The second way of staying nervous is to
(2) Try to control other people.
I do this by insisting — secretly, I mean, in the privacy of my own mind — that other people always like me and approve of me and admire me and agree with me and laugh at my jokes.
I actually convince myself that I really need them to behave that way, that it will be intolerable if they don’t.
That’s bullshit, of course. But it’s not hard to convince myself it’s true. All I have to do is check in with my Top Dog, who’s always happy to remind me how inadequate I am. Then monkey mind does the rest. Sort of like tag-team wrestling.
How do I control other people? Mainly by editing myself — hiding the parts I’m afraid they won’t like.
Which brings me to the third way of making myself nervous:
(3) Bury feelings.
This one’s sure-fire.
As Steve explains it, feelings are like shit: waste products meant to be expelled from the body, not hidden or stored up. Bodies that holds in shit feel constipated. People that holds in feelings feels anxious.
This, too, is a self-perpetuating method. The more feelings I bury, the more anxious I get.
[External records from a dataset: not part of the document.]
(** Composition of runs that return. *)
Lemma hbind_returns {A B} (m : hm S E A) (k : A -> hm S E B) s a s1 es1 b s2 es2 :
  m s = Returns (a, s1, es1) -> k a s1 = Returns (b, s2, es2) ->
  (m ≫= k) s = Returns (b, s2, es1 ++ es2).
Proof. intros E1 E2. unfold mbind, hm_bind. by rewrite E1, E2. Qed.

(** A first step without calls disappears. *)
Lemma hbind_nil {A B} (m : hm S E A) (k : A -> hm S E B) s a s1 :
  m s = Returns (a, s1, []) -> (m ≫= k) s = k a s1.
Proof. intros E1. unfold mbind, hm_bind. rewrite E1. by destruct (k a s1) as [[[b s2] es2]|]. Qed.

Lemma hbind_assoc {A B C} (m : hm S E A) (k : A -> hm S E B) (h : B -> hm S E C) s :
  ((m ≫= k) ≫= h) s = (m ≫= fun a => k a ≫= h) s.
Proof.
  unfold mbind, hm_bind. destruct (m s) as [[[a s1] es1]|]; [|done].
  destruct (k a s1) as [[[b s2] es2]|]; [|done]. destruct (h b s2) as [[[c s3] es3]|]; [|done]. by rewrite app_assoc.
Qed.
End HandlerMonad.

(** Inverts [H : m s = Returns (a, s', es)] along the binds, guards and
    primitives of [m]. *)
Ltac hinv H :=
  cbn beta zeta in H;
  lazymatch type of H with
  | mbind _ _ _ = Returns _ =>
      let H1 := fresh "Hrun" in let H2 := fresh "Hrun" in
      apply hbind_inv in H as (? & ? & ? & ? & H1 & H2 & ->); hinv H1; hinv H2
  | mret _ _ = Returns _ => apply hret_inv in H as (? & ? & ?); subst
  | hget _ = Returns _ => apply hget_inv in H as (? & ? & ?); subst
  | hmod _ _ = Returns _ => apply hmod_inv in H as (? & ?); subst
  | hemit _ _ = Returns _ => apply hemit_inv in H as (? & ?); subst
  | hthrow _ _ = Returns _ => discriminate H
  | (if ?b then _ else _) _ = Returns _ =>
      let E := fresh "Hif" in destruct b eqn:E; hinv H
  | (match ?x with _ => _ end) _ = Returns _ =>
      let E := fresh "Hcase" in destruct x eqn:E; hinv H
  | _ => idtac
  end.

(** ** Doubles

    The double-precision arithmetic of the expressions the node computes in floating
    point, on the IEEE 754 numbers of the standard library. *)
Abbreviation double := spec_float.
(** C37: the overflow-checked operations on [int64_t] succeed exactly when the
    mathematical result is representable, store that result, and otherwise leave
    the output untouched; multiplication has the single excluded input
    [-1 * INT64_MIN]. *)
Theorem SafeInt_exact x y r : is_s64 x -> is_s64 y ->
  SafeIntAdd x y r = (in_s64 (x + y), if in_s64 (x + y) then x + y else r) /\
  SafeIntSub x y r = (in_s64 (x - y), if in_s64 (x - y) then x - y else r) /\
  (~ (x = -1 /\ y = int64_min) ->
   SafeIntMul x y r = Returns (in_s64 (x * y), if in_s64 (x * y) then x * y else r)).
Proof.
  intros. split_and!; [by apply SafeIntAdd_spec|by apply SafeIntSub_spec|by apply SafeIntMul_spec].
Qed.

Lemma SafeInt_exact_witness :
  SafeIntAdd int64_max 1 42 = (false, 42) /\
  SafeIntSub int64_min 1 42 = (false, 42) /\
  (~ (int64_max = -1 /\ 1 = int64_min) -> SafeIntMul int64_max 1 42 = Returns (true, int64_max)).
Proof.
  split; [|split].
  - apply (SafeInt_exact int64_max 1 42); vm_compute; intuition discriminate.
  - apply (SafeInt_exact int64_min 1 42); vm_compute; intuition discriminate.
  - apply (SafeInt_exact int64_max 1 42); vm_compute; intuition discriminate.
Defined.

(** two arithmetic helpers do not do what their names say: the template
    [operator%(const T &)] truncates its inner product to [T] and so returns a
    wrong remainder once the dividend exceeds [T], and [SafeIntMul(-1, INT64_MIN)]
    divides [INT64_MIN] by [-1] instead of reporting the overflow. *)
Theorem arithmetic_helpers_defects :
  (exists a r, wf128 a /\ mod_T T_u64 a 10 = Returns r /\ val r <> val a mod 10) /\
  (forall r, SafeIntMul (-1) int64_min r = Throws Trap).
Proof.
  split; [|done]. exists (mk128 1 5), (mk128 1 1). vm_compute. intuition discriminate.
Qed.
Lemma right_pos_from_0 s r : (left_pos s <= r < length s)%nat -> right_pos s 0 r = right_pos s (left_pos s) r.
Proof.
  destruct (left_pos_spec s) as (_ & _ & Hns). induction r as [|r IHr]; intros Hr.
  - by replace (left_pos s) with 0%nat by lia.
  - cbn [right_pos]. destruct (Nat.leb_spec (left_pos s) (S r)); [|lia]. cbn [Nat.leb andb].
    destruct (s !! S r) as [c|] eqn:Ec; [|done]. destruct (IsSpace c) eqn:Es; [|done].
    apply IHr. assert (left_pos s <> S r) by (intros E; rewrite <- E in Ec; specialize (Hns c Ec); congruence). lia.
Qed.

Lemma TrimRight_run s : s <> [] -> ~ spaces s -> exists b, s = TrimRight s ++ b /\ spaces b
  /\ forall c, last (TrimRight s) = Some c -> IsSpace c = false.
Proof.
  intros Hne Hall. unfold TrimRight. rewrite bool_decide_false by done.
  destruct (left_pos_spec s) as (Hl & Hsp & Hns).
  assert (Hlx : left_pos s <> length s) by (intros E; by rewrite E, firstn_all in Hsp).
  rewrite right_pos_from_0 by lia.
  destruct (right_pos_spec s (left_pos s) (length s - 1)) as (P1 & P2 & P3); [lia|done|].
  set (p := right_pos s (left_pos s) (length s - 1)) in *.
  exists (drop (S p) s). split_and!; [apply (cut_split s 0 p); lia| |].
  - apply spaces_drop. intros i c Hi. apply P3. lia.
  - intros c Hc. destruct (cut_ends s 0 p c) as [_ C2]; [lia|]. auto.
Qed.

(** Trim removes exactly the surrounding white space, whatever the text: the text is the
    result with white space before and after it, and the result neither begins nor
    ends with white space. TrimRight does the same on the right, except that a
    text of only white space keeps its first character. *)
Theorem Trim_spec s :
  (exists a b, s = a ++ Trim s ++ b /\ spaces a /\ spaces b
     /\ forall c, head (Trim s) = Some c \/ last (Trim s) = Some c -> IsSpace c = false)
  /\ (if decide (spaces s) then TrimRight s = take 1 s
      else exists b, s = TrimRight s ++ b /\ spaces b
             /\ forall c, last (TrimRight s) = Some c -> IsSpace c = false).
Proof.
  destruct (decide (s = [])) as [->|Hne].
  { split; [exists [], []|by rewrite decide_True by constructor].
    split_and!; [done|constructor|constructor|]. by intros c [|]. }
  split; [by apply Trim_run|]. case_decide as Hall; [|by apply TrimRight_run].
  assert (Hlt : (length s - 1 < length s)%nat) by (destruct s; [done|cbn; lia]).
  unfold TrimRight. rewrite bool_decide_false, right_pos_all_spaces by done.
  unfold cut, substr. by rewrite drop_0.
Qed.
The more anxious I get, the more I try to hide my feelings.
Thus the main symptom of my control addiction is an endlessly repeating cycle: anxiety leads to controlling, which leads to more anxiety, which leads to more controlling, around and around and around.
So. What to do?
 
Two practices
Some background anxiety is simply the cost of being human — of having oversized brains that worry endlessly, and of fearing rejections which make us feel insecure.
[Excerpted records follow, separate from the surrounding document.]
Definition vc_SetLastProposeTime (t : Z) (v : PbftVcInstance) : PbftVcInstance :=
  MkVc (vc_view_change_msg_ v) (vc_view_number_ v) (vc_seq v) (vc_viewchanges_ v)
    (vc_pre_prepared_env_set v) (vc_view_change_round_ v) (vc_msg_buf_ v) (vc_start_time_ v)
    t (vc_end_time_ v) (vc_last_newview_time_ v) (vc_newview_ v) (vc_new_view_round_ v).
Definition vc_SetLastNewViewTime (t : Z) (v : PbftVcInstance) : PbftVcInstance :=
  MkVc (vc_view_change_msg_ v) (vc_view_number_ v) (vc_seq v) (vc_viewchanges_ v)
    (vc_pre_prepared_env_set v) (vc_view_change_round_ v) (vc_msg_buf_ v) (vc_start_time_ v)
    (vc_last_propose_time_ v) (vc_end_time_ v) t (vc_newview_ v) (vc_new_view_round_ v).
Definition vc_ChangeComplete (t : Z) (v : PbftVcInstance) : PbftVcInstance :=
  MkVc (vc_view_change_msg_ v) (vc_view_number_ v) (vc_seq v) (vc_viewchanges_ v)
    (vc_pre_prepared_env_set v) (vc_view_change_round_ v) (vc_msg_buf_ v) (vc_start_time_ v)
    (vc_last_propose_time_ v) t (vc_last_newview_time_ v) (vc_newview_ v) (vc_new_view_round_ v).
Definition vc_set_msg (e : PbftEnv) (v : PbftVcInstance) : PbftVcInstance :=
  MkVc e (vc_view_number_ v) (vc_seq v) (vc_viewchanges_ v)
    (vc_pre_prepared_env_set v) (vc_view_change_round_ v) (vc_msg_buf_ v) (vc_start_time_ v)
    (vc_last_propose_time_ v) (vc_end_time_ v) (vc_last_newview_time_ v) (vc_newview_ v)
    (vc_new_view_round_ v).
Definition vc_add_viewchange (e : PbftEnv) (m : ordmap Z PbftViewChange) (v : PbftVcInstance) :=
  MkVc (vc_view_change_msg_ v) (vc_view_number_ v) (vc_seq v) m
    (vc_pre_prepared_env_set v) (vc_view_change_round_ v) (vc_msg_buf_ v ++ [e]) (vc_start_time_ v)
    (vc_last_propose_time_ v) (vc_end_time_ v) (vc_last_newview_time_ v) (vc_newview_ v)
    (vc_new_view_round_ v).
Definition vc_set_prepared (s : PbftPreparedSet) (v : PbftVcInstance) : PbftVcInstance :=
  MkVc (vc_view_change_msg_ v) (vc_view_number_ v) (vc_seq v) (vc_viewchanges_ v)
    s (vc_view_change_round_ v) (vc_msg_buf_ v) (vc_start_time_ v)
    (vc_last_propose_time_ v) (vc_end_time_ v) (vc_last_newview_time_ v) (vc_newview_ v)
    (vc_new_view_round_ v).
Definition vc_set_rounds (vr nr : Z) (v : PbftVcInstance) : PbftVcInstance :=
  MkVc (vc_view_change_msg_ v) (vc_view_number_ v) (vc_seq v) (vc_viewchanges_ v)
    (vc_pre_prepared_env_set v) vr (vc_msg_buf_ v) (vc_start_time_ v)
    (vc_last_propose_time_ v) (vc_end_time_ v) (vc_last_newview_time_ v) (vc_newview_ v) nr.
Definition vc_set_newview (e : PbftEnv) (v : PbftVcInstance) : PbftVcInstance :=
  MkVc (vc_view_change_msg_ v) (vc_view_number_ v) (vc_seq v) (vc_viewchanges_ v)
    (vc_pre_prepared_env_set v) (vc_view_change_round_ v) (vc_msg_buf_ v) (vc_start_time_ v)
    (vc_last_propose_time_ v) (vc_end_time_ v) (vc_last_newview_time_ v) e (vc_new_view_round_ v).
But you can turn down the volume.
I find the two practices that work best for me both involve (surprise) giving up control.
The first practice is taming monkey mind: meditation. Twice a day I sit at my desk for twenty minutes and try to count breaths. I rarely get beyond three or four before anxious thoughts interrupt and run amuck. I push the thoughts aside and go back to counting. I do this over and over and over.
Yes, it’s hard. Yes, it gets easier with practice. Yes, it works.
The other practice is emotional honesty. This has two steps. The first is to notice how often I feel the urge to lie, even in small ways. (Pleased to meet you. Ha ha, funny. No, that dress doesn’t make your butt look big.)
I face this choice maybe a hundred times a day. The second step is to try to increase the frequency with which
I tell the truth, show myself as I am.
This too is difficult. Often, scary.
This too gets easier with practice.
And when I can do it, this — more than anything else — makes me a less nervous monkey.